### [What you need to do]
Start at the line below containing "peername : string;" and stop at the line containing "Inductive variable := asn_integer". Repeat every line of that stretch exactly, and nothing outside it.

Data records: Begin

Module Hex64.
Import Base64.
Abbreviation text := (list Z).
Definition toupper (c : Z) : Z := if (97 <=? c) && (c <=? 122) then c - 32 else c.
Definition hex2bin (c : Z) : text :=
  let c := toupper c in
  if c =? 48 then codes "0000" else if c =? 49 then codes "0001" else if c =? 50 then codes "0010"
  else if c =? 51 then codes "0011" else if c =? 52 then codes "0100" else if c =? 53 then codes "0101"
  else if c =? 54 then codes "0110" else if c =? 55 then codes "0111" else if c =? 56 then codes "1000"
  else if c =? 57 then codes "1001" else if c =? 65 then codes "1010" else if c =? 66 then codes "1011"
  else if c =? 67 then codes "1100" else if c =? 68 then codes "1101" else if c =? 69 then codes "1110"
  else codes "1111".
(** [strtol] with base 2 on a text of zeros and ones. *)
Fixpoint strtol2 (acc : Z) (b : text) : Z :=
  match b with
  | c :: b => if (c =? 48) || (c =? 49) then strtol2 (acc * 2 + (c - 48)) b else acc
  | [] => acc
  end.
Definition bin2hex (b : text) : Z :=
  let dec := strtol2 0 b in
  if (0 <=? dec) && (dec <=? 9) then dec + 48 else dec + 65 - 10.
Definition bin2base64 (s : text) : Z :=
  let dec := strtol2 0 s in
  if (0 <=? dec) && (dec <=? 25) then 65 + dec
  else if (26 <=? dec) && (dec <=? 51) then 97 + dec - 26
  else if (52 <=? dec) && (dec <=? 61) then 48 + dec - 52
  else if dec =? 62 then 43
  else 47.
(** The digits are written from the end of six zeros; no number has more. *)
Fixpoint dec2bin_loop (fuel : nat) (a : Z) (i : nat) (out : text) : text :=
  match fuel with
  | O => out
  | S fuel => if a =? 0 then out else dec2bin_loop fuel (a `div` 2) (S i) (<[(length out - 1 - i)%nat := 48 + a `mod` 2]> out)
  end.
Definition dec2bin (a : Z) : text := dec2bin_loop 6 a 0 (codes "000000").
Definition base642bin (b64 : Z) : text :=
  if (65 <=? b64) && (b64 <=? 90) then dec2bin (b64 - 65)
  else if (97 <=? b64) && (b64 <=? 122) then dec2bin (b64 - 97 + 26)
  else if (48 <=? b64) && (b64 <=? 57) then dec2bin (b64 - 48 + 52)
  else if b64 =? 43 then dec2bin 62
  else dec2bin 63.
(** [for (j = 0; j < 6 - s.length(); j++) s += "0"]: the length grows with [j]. *)
Fixpoint pad_loop (fuel : nat) (j : nat) (s : text) : text :=
  match fuel with
  | O => s
  | S fuel => if (j <? 6 - length s)%nat then pad_loop fuel (S j) (s ++ [48]) else s
  end.
Fixpoint chunks (fuel : nat) (hexbin : text) : text :=
  match fuel with
  | O => []
  | S fuel =>
      match hexbin with
      | [] => []
      | _ =>
          let s := take 6 hexbin in
          let s := if (length s <? 6)%nat then pad_loop 6 0 s else s in
          bin2base64 s :: chunks fuel (drop 6 hexbin)
      end
  end.
Definition hex2base64 (hexstr : text) : text :=
  let hexbin := hexstr ≫= hex2bin in
  let padcount := Z.quot (24 - Z.of_nat (length hexbin) `mod` 24) 6 in
  chunks (length hexbin) hexbin ++ replicate (Z.to_nat padcount) 61.
Fixpoint nibbles (fuel : nat) (binstr : text) : text :=
  match fuel with
  | O => []
  | S fuel => match binstr with [] => [] | _ => bin2hex (take 4 binstr) :: nibbles fuel (drop 4 binstr) end
  end.
(** The number of characters from the first [=] on. *)
Fixpoint padding (base64str : text) : nat :=
  match base64str with [] => O | c :: cs => if c =? 61 then length base64str else padding cs end.
(** The length of what is kept is unsigned: below zero, everything is kept. *)
Definition base642hex (base64str : text) : text :=
  let binstr := base64str ≫= (fun c => if c =? 61 then [] else base642bin c) in
  let keep := (if (length binstr <? padding base64str * 2)%nat then length binstr else length binstr - padding base64str * 2)%nat in
  nibbles (length binstr) (take keep binstr).
(* ===== verification/SnmpClient.v ===== *)
(** The SNMP client of the plugins ([TmxUtils/src/SNMPClient.cpp]): how a session is
    opened, and what a request does to the client. The net-snmp library is the class
    [NetSnmp]; what the client relies on is how the library reads the text of an object
    identifier into an array of a given length. *)
From Stdlib Require Import Ascii.
From stdpp Require Import pretty.
From S2P Require Import Prelude Text.
Open Scope Z_scope.

Module Snmp.
(** * Data *)
Inductive request_type := GET | SET | OTHER.
Record snmp_request := mkRequest { oid : string; rtype : ascii; value : string }.
Inductive response_type := INTEGER | STRING.
Record snmp_response_obj := mkResponse { val_int : Z; val_string : list Z; type : response_type }.
(** What a program cannot continue from is a result of its own. *)
Inductive outcome (A : Type) := returned (a : A) | thrown (what : string) | undefined.
Arguments returned {A} a.
Arguments thrown {A} what.
Arguments undefined {A}.

(** ** The library *)
Inductive securityLevel := SNMP_SEC_LEVEL_NOAUTH | SNMP_SEC_LEVEL_AUTHNOPRIV | SNMP_SEC_LEVEL_AUTHPRIV.
Inductive securityModel := SNMP_SEC_MODEL_SNMPv1 | SNMP_SEC_MODEL_SNMPv2c | SNMP_SEC_MODEL_USM.
Inductive auth_protocol :=
  usmHMACMD5AuthProtocol | usmHMACSHA1AuthProtocol | usmHMAC128SHA224AuthProtocol
  | usmHMAC192SHA256AuthProtocol | usmHMAC256SHA384AuthProtocol | usmHMAC384SHA512AuthProtocol.
Inductive priv_protocol :=
  usmDESPrivProtocol | usmAESPrivProtocol | usmAES128PrivProtocol | usmAES192PrivProtocol
  | usmAES256PrivProtocol | usmAES192CiscoPrivProtocol | usmAES256CiscoPrivProtocol.
#[export] Instance securityLevel_eq_dec : EqDecision securityLevel.
Proof. solve_decision. Defined.
Record snmp_session := mkSession {
  peername : string; version : Z; community : option string; securityName : option string;
  security_model : securityModel; security_level : securityLevel;
  securityAuth : option (auth_protocol * list Z); securityPriv : option (priv_protocol * list Z); timeout : Z }.
Inductive variable := asn_integer (v : option Z) | asn_octet_str (v : option (list Z)) | asn_other.
Record snmp_pdu := mkPdu { errstat : Z; variables : list variable }.
Inductive status := STAT_SUCCESS | STAT_ERROR | STAT_TIMEOUT.
#[export] Instance status_eq_dec : EqDecision status.
Proof. solve_decision. Defined.
(** What is bound to an object identifier in a request. *)
Inductive bound := bound_null | bound_text (t : ascii) (v : string) | bound_octets (v : list Z).
Abbreviation binding := (list Z * bound)%type.
Definition SNMP_VERSION_1 : Z := 0.
Definition SNMP_VERSION_3 : Z := 3.
Definition SNMP_ERR_NOERROR : Z := 0.
Definition MAX_OID_LEN : Z := 128.

(** The text of an object identifier made of numbers, as [split_on] takes it apart. *)
Definition components (s : string) : list string := split_on "." s.
Definition numeric (s : string) : bool :=
  forallb (fun c => negb (String.eqb c "") && all_chars is_digit c && (fst (digits 0 c) <? 2 ^ 32)) (components s).
Definition oid_numbers (s : string) : list Z := map (fun c => fst (digits 0 c)) (components s).
Definition oid_size (s : string) : Z := Z.of_nat (length (components s)).

(** [snmp_parse_oid] reads a text into an array of the length given, and returns the
    length used; a text it has no place for is refused. [W] is what the devices and
    the name server know. *)
Class NetSnmp (W : Type) := {
  getaddrinfo : bool -> string -> W -> bool * W;
  generate_Ku : auth_protocol -> string -> option (list Z);
  snmp_open : snmp_session -> W -> bool * W;
  snmp_parse_oid : string -> list Z -> Z -> bool * (list Z * Z);
  snmp_add_var : list Z -> ascii -> string -> bool;
  snmp_synch_response : snmp_session -> request_type -> list binding -> W -> (status * option snmp_pdu) * W;
  parse_fits s array len : numeric s = true -> oid_size s <= len ->
    snmp_parse_oid s array len = (true, (oid_numbers s, oid_size s));
  parse_too_long s array len : numeric s = true -> len < oid_size s ->
    exists array' len', snmp_parse_oid s array len = (false, (array', len')) /\ len' <= len }.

Data records: End

### [Result below]
  peername : string; version : Z; community : option string; securityName : option string;
  security_model : securityModel; security_level : securityLevel;
  securityAuth : option (auth_protocol * list Z); securityPriv : option (priv_protocol * list Z); timeout : Z }.
Inductive variable := asn_integer (v : option Z) | asn_octet_str (v : option (list Z)) | asn_other.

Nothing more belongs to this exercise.